Exercise aim >> Scan the material below for every line with the string "auto", and copy those lines.
(Beginning of Supplied entries)
Lemma D_step j i :
  1 <= j ->
  D j i =
  let L := k - degree + j in
  let alpha := ((insertKnot - knot knotVector (L + i))
                / (knot knotVector (i + k + 1) - knot knotVector (L + i)))%R in
  XYZW_ops.add (XYZW_ops.scale alpha (D (j - 1) (i + 1)))
               (XYZW_ops.scale (1 - alpha)%R (D (j - 1) i)).
Proof.
  intros Hj. unfold D.
  replace (Z.to_nat j) with (S (Z.to_nat (j - 1))) by lia.
  cbn [Dtri]. replace (Z.of_nat (S (Z.to_nat (j - 1)))) with j by lia. reflexivity.
Qed.

Definition round (j : Z) : Run InsertKnotState unit :=
  ik_set_L (k - degree + j) ;;
  do L <- ik_get_L;
  for_range 0 (degree - j - s) (fun i =>
    do uLi <- get "knotVector" knotVector (L + i);
    do uk1 <- get "knotVector" knotVector (i + k + 1);
    let alpha := ((insertKnot - uLi) / (uk1 - uLi))%R in
    do t1 <- ik_temp_at (i + 1);
    do t0 <- ik_temp_at i;
    ik_set_temp (fun v => put "temp" v i
      (XYZW_ops.add (XYZW_ops.scale alpha t1) (XYZW_ops.scale (1 - alpha)%R t0)))) ;;
  do t0 <- ik_temp_at 0;
  ik_set_points (fun v => put "updatedControlPoints" v L t0) ;;
  do te <- ik_temp_at (degree - j - s);
  ik_set_points (fun v => put "updatedControlPoints" v (k + r - j - s) te).

(** The state before round [j]. *)
Definition rounds_done (kv : list R) (j : Z) (s' : InsertKnotState) : Prop :=
  insertedKnotVector s' = kv /\
  size (updatedControlPoints s') = size controlPoints + r /\
  size (ik_temp s') = degree - s + 1 /\
  (forall i, 0 <= i <= degree - (j - 1) - s -> pt (ik_temp s') i = D (j - 1) i) /\
  (forall i, 0 <= i <= k - degree -> pt (updatedControlPoints s') i = pt controlPoints i) /\
  (forall i, k - s <= i < size controlPoints ->
     pt (updatedControlPoints s') (i + r) = pt controlPoints i) /\
  (forall l, 1 <= l < j -> pt (updatedControlPoints s') (k - degree + l) = D l 0) /\
  (forall l, 1 <= l < j -> pt (updatedControlPoints s') (k + r - l - s) = D l (degree - l - s)).

Lemma round_spec kv j s0 :
  1 <= j <= r -> rounds_done kv j s0 ->
  exists s1, round j s0 = (s1, Ok tt) /\ rounds_done kv (j + 1) s1 /\
             ik_L s1 = k - degree + j.
Proof.
  intros Hj (Hkv & Hsp & Hst & Ht & Hp1 & Hp2 & Hp3 & Hp4). unfold round.
  set (sa := mkInsertKnotState (insertedKnotVector s0) (updatedControlPoints s0)
               (ik_temp s0) (k - degree + j)).
  rewrite (rbind_Ok _ _ s0 sa tt) by reflexivity.
  rewrite (rbind_Ok _ _ sa sa (k - degree + j)) by reflexivity.
  (* the inner loop *)
  destruct (for_range_rule
    (fun i s' =>
       insertedKnotVector s' = kv /\
       updatedControlPoints s' = updatedControlPoints s0 /\
       ik_L s' = k - degree + j /\
       size (ik_temp s') = degree - s + 1 /\
       (forall i', 0 <= i' < i -> pt (ik_temp s') i' = D j i') /\
       (forall i', i <= i' <= degree - (j - 1) - s -> pt (ik_temp s') i' = D (j - 1) i'))
    0 (degree - j - s)
    (fun i =>
      do uLi <- get "knotVector" knotVector (k - degree + j + i);
      do uk1 <- get "knotVector" knotVector (i + k + 1);
      let alpha := ((insertKnot - uLi) / (uk1 - uLi))%R in
      do t1 <- ik_temp_at (i + 1);
      do t0 <- ik_temp_at i;
      ik_set_temp (fun v => put "temp" v i
        (XYZW_ops.add (XYZW_ops.scale alpha t1) (XYZW_ops.scale (1 - alpha)%R t0)))) sa)
    as (sb & Eb & Fb1 & Fb2 & Fb3 & Fb4 & Hb1 & Hb2).
  { lia. }
  { unfold sa; proj. repeat split; auto; intros; lia. }
  { intros i s' Hi (F1 & F2 & F3 & F4 & H1 & H2).
    eexists. split.
    - erewrite rbind_Ok by (apply (get_nth 0%R); lia).
      erewrite rbind_Ok by (apply (get_nth 0%R); lia).
      cbv zeta.
      erewrite rbind_Ok by (apply ik_temp_at_pt; lia).
      erewrite rbind_Ok by (apply ik_temp_at_pt; lia).
      apply ik_set_temp_put. lia.
    - proj. rewrite size_insert. repeat split; auto.
      + intros i' Hi'. rewrite pt_put by lia.
        destruct (Z.eqb_spec i' i) as [->|]; [|apply H1; lia].
        rewrite (D_step j i) by lia. cbv zeta.
        rewrite !H2 by lia. reflexivity.
      + intros i' Hi'. rewrite pt_put by lia. decide_index. apply H2; lia. }
  rewrite (rbind_Ok _ _ _ _ _ Eb). clear Eb.
  destruct sb as [kvb ptb tb Lb]. cbn [insertedKnotVector updatedControlPoints ik_temp ik_L] in *.
  subst kvb ptb Lb.
  assert (Hin1 : 0 <= k - degree + j < size (updatedControlPoints s0)) by lia.
  assert (Hin2 : 0 <= k + r - j - s < size (<[Z.to_nat (k - degree + j) :=
       pt tb 0]> (updatedControlPoints s0))) by (rewrite size_insert; lia).
  erewrite rbind_Ok by (apply ik_temp_at_pt; proj; lia).
  erewrite rbind_Ok by (apply ik_set_points_put; proj; lia).
  erewrite rbind_Ok by (apply ik_temp_at_pt; proj; lia).
  eexists. split; [apply ik_set_points_put; proj; assumption|].
  proj. split; [|reflexivity].
  unfold rounds_done; proj. rewrite !size_insert.
  repeat split; auto.
  - intros i Hi. replace (j + 1 - 1) with j by lia. apply Hb1. lia.
  - intros i Hi. rewrite pt_put by (assumption || lia). decide_index.
    rewrite pt_put by (assumption || lia). decide_index. apply Hp1; lia.
  - intros i Hi. rewrite pt_put by (assumption || lia). decide_index.
    rewrite pt_put by (assumption || lia). decide_index. apply Hp2; lia.
  - intros l Hl. rewrite pt_put by (assumption || lia).
    destruct (Z.eqb_spec (k - degree + l) (k + r - j - s)) as [E|Hne].
    + rewrite Hb1 by lia. assert (l = j) by lia. subst l. f_equal. lia.
    + rewrite pt_put by (assumption || lia).
      destruct (Z.eqb_spec (k - degree + l) (k - degree + j)) as [E|Hne'].
      * rewrite Hb1 by lia. f_equal; lia.
      * apply Hp3. lia.
  - intros l Hl. rewrite pt_put by (assumption || lia).
    destruct (Z.eqb_spec (k + r - l - s) (k + r - j - s)) as [E|Hne].
    + rewrite Hb1 by lia. f_equal; lia.
    + rewrite pt_put by (assumption || lia). decide_index. apply Hp4. lia.
Qed.


(** The control points when [InsertKnot] returns. *)
Definition points_inserted (v : list XYZW) : Prop :=
  size v = size controlPoints + r /\
  (forall i, 0 <= i <= k - degree -> pt v i = pt controlPoints i) /\
  (forall l, 1 <= l <= r -> pt v (k - degree + l) = D l 0) /\
  (forall i, k - degree + r < i < k - s -> pt v i = D r (i - (k - degree + r))) /\
  (forall l, 1 <= l <= r -> pt v (k + r - l - s) = D l (degree - l - s)) /\
  (forall i, k - s <= i < size controlPoints -> pt v (i + r) = pt controlPoints i).

Definition copy_middle : Run InsertKnotState unit :=
  do L <- ik_get_L;
  for_range (L + 1) (k - s - 1) (fun i =>
    do x <- ik_temp_at (i - L);
    ik_set_points (fun v => put "updatedControlPoints" v i x)).

Lemma rounds_spec kv s0 :
  rounds_done kv 1 s0 ->
  exists s1, for_range 1 r round s0 = (s1, Ok tt) /\ rounds_done kv (r + 1) s1 /\
             (1 <= r -> ik_L s1 = k - degree + r) /\ (r = 0 -> s1 = s0).
Proof.
  intros H0.
  destruct (Z.eq_dec r 0) as [Hr0|Hr0].
  { exists s0. rewrite for_range_empty by lia. replace (r + 1) with 1 by lia.
    split; [reflexivity|]. split; [assumption|]. split; [lia | reflexivity]. }
  destruct (for_range_rule
    (fun j s' => rounds_done kv j s' /\ (1 < j -> ik_L s' = k - degree + (j - 1)))
    1 r round s0) as (s1 & E1 & H1 & HL); [lia | split; [assumption | lia] | |].
  { intros j s' Hj (H & _). destruct (round_spec kv j s' Hj H) as (s2 & E2 & H2 & HL2).
    exists s2. split; [assumption|]. split; [assumption|].
    intros _. rewrite HL2. f_equal. lia. }
  exists s1. split; [assumption|]. split; [assumption|]. split; [|lia].
  intros Hr1. rewrite HL by lia. f_equal. lia.
Qed.

Lemma copy_middle_spec kv s0 :
  1 <= r -> rounds_done kv (r + 1) s0 -> ik_L s0 = k - degree + r ->
  exists s1, copy_middle s0 = (s1, Ok tt) /\ insertedKnotVector s1 = kv /\
             points_inserted (updatedControlPoints s1).
Proof.
  intros Hr1 (Hkv & Hsp & Hst & Ht & Hp1 & Hp2 & Hp3 & Hp4) HL. unfold copy_middle.
  rewrite (rbind_Ok _ _ s0 s0 (k - degree + r)) by (unfold ik_get_L, read; rewrite HL; reflexivity).
  replace (r + 1 - 1) with r in Ht by lia.
  destruct (Z_le_gt_dec (k - degree + r + 1) (k - s - 1 + 1)) as [Hle|Hgt].
  - destruct (for_range_rule
      (fun i s' =>
         insertedKnotVector s' = kv /\ ik_temp s' = ik_temp s0 /\
         size (updatedControlPoints s') = size controlPoints + r /\
         (forall i', 0 <= i' <= k - degree -> pt (updatedControlPoints s') i' = pt controlPoints i') /\
         (forall i', k - s <= i' < size controlPoints ->
            pt (updatedControlPoints s') (i' + r) = pt controlPoints i') /\
         (forall l, 1 <= l <= r -> pt (updatedControlPoints s') (k - degree + l) = D l 0) /\
         (forall l, 1 <= l <= r ->
            pt (updatedControlPoints s') (k + r - l - s) = D l (degree - l - s)) /\
         (forall i', k - degree + r < i' < i ->
            pt (updatedControlPoints s') i' = D r (i' - (k - degree + r))))
      (k - degree + r + 1) (k - s - 1)
      (fun i => do x <- ik_temp_at (i - (k - degree + r));
                ik_set_points (fun v => put "updatedControlPoints" v i x)) s0)
      as (s1 & E1 & F1 & F2 & F3 & H1 & H2 & H3 & H4 & H5).
    { lia. }
    { repeat split; auto; intros; try lia; [apply Hp3 | apply Hp4]; lia. }
    { intros i s' Hi (F1 & F2 & F3 & H1 & H2 & H3 & H4 & H5).
      eexists. split.
      - erewrite rbind_Ok by (apply ik_temp_at_pt; rewrite F2; lia).
        apply ik_set_points_put. lia.
      - proj. rewrite size_insert. repeat split; auto.
        + intros i' Hi'. rewrite pt_put by lia. decide_index. apply H1; lia.
        + intros i' Hi'. rewrite pt_put by lia. decide_index. apply H2; lia.
        + intros l Hl. rewrite pt_put by lia. decide_index. apply H3; lia.
        + intros l Hl. rewrite pt_put by lia. decide_index. apply H4; lia.
        + intros i' Hi'. rewrite pt_put by lia.
          destruct (Z.eqb_spec i' i) as [->|]; [|apply H5; lia].
          rewrite F2. apply Ht. lia. }
    exists s1. split; [exact E1|]. split; [assumption|].
    unfold points_inserted. repeat split; auto. intros; apply H5; lia.
  - exists s0. rewrite for_range_empty by lia. split; [reflexivity|]. split; [assumption|].
    unfold points_inserted. repeat split; auto; intros; try lia; [apply Hp3 | apply Hp4]; lia.
Qed.

(** The body of [InsertKnot], block after block. *)
Definition blocks : Run InsertKnotState unit :=
  fill_knots ;; fill_points ;; fill_temp ;; ik_set_L 0 ;; for_range 1 r round ;; copy_middle.

Lemma InsertKnot_body_blocks times s0 :
  Polynomials.GetKnotSpanIndex degree knotVector insertKnot = k ->
  Polynomials.GetKnotMultiplicity knotVector insertKnot = s ->
  clamp_times degree s times = r ->
  InsertKnot_body degree knotVector controlPoints insertKnot times s0 = blocks s0.
Proof.
  intros Ek Es Er. unfold InsertKnot_body. rewrite Ek, Es, Er. cbv zeta.
  unfold blocks, fill_knots, fill_points, fill_temp, copy_middle.
  repeat (rewrite ?rbind_assoc; apply rbind_ext; intros ? ?).
  reflexivity.
Qed.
(End of Supplied entries)
Result of the exercise >>
  { unfold sa; proj. repeat split; auto; intros; lia. }
    - proj. rewrite size_insert. repeat split; auto.
  repeat split; auto.
    { repeat split; auto; intros; try lia; [apply Hp3 | apply Hp4]; lia. }
      - proj. rewrite size_insert. repeat split; auto.
    unfold points_inserted. repeat split; auto. intros; apply H5; lia.
    unfold points_inserted. repeat split; auto; intros; try lia; [apply Hp3 | apply Hp4]; lia.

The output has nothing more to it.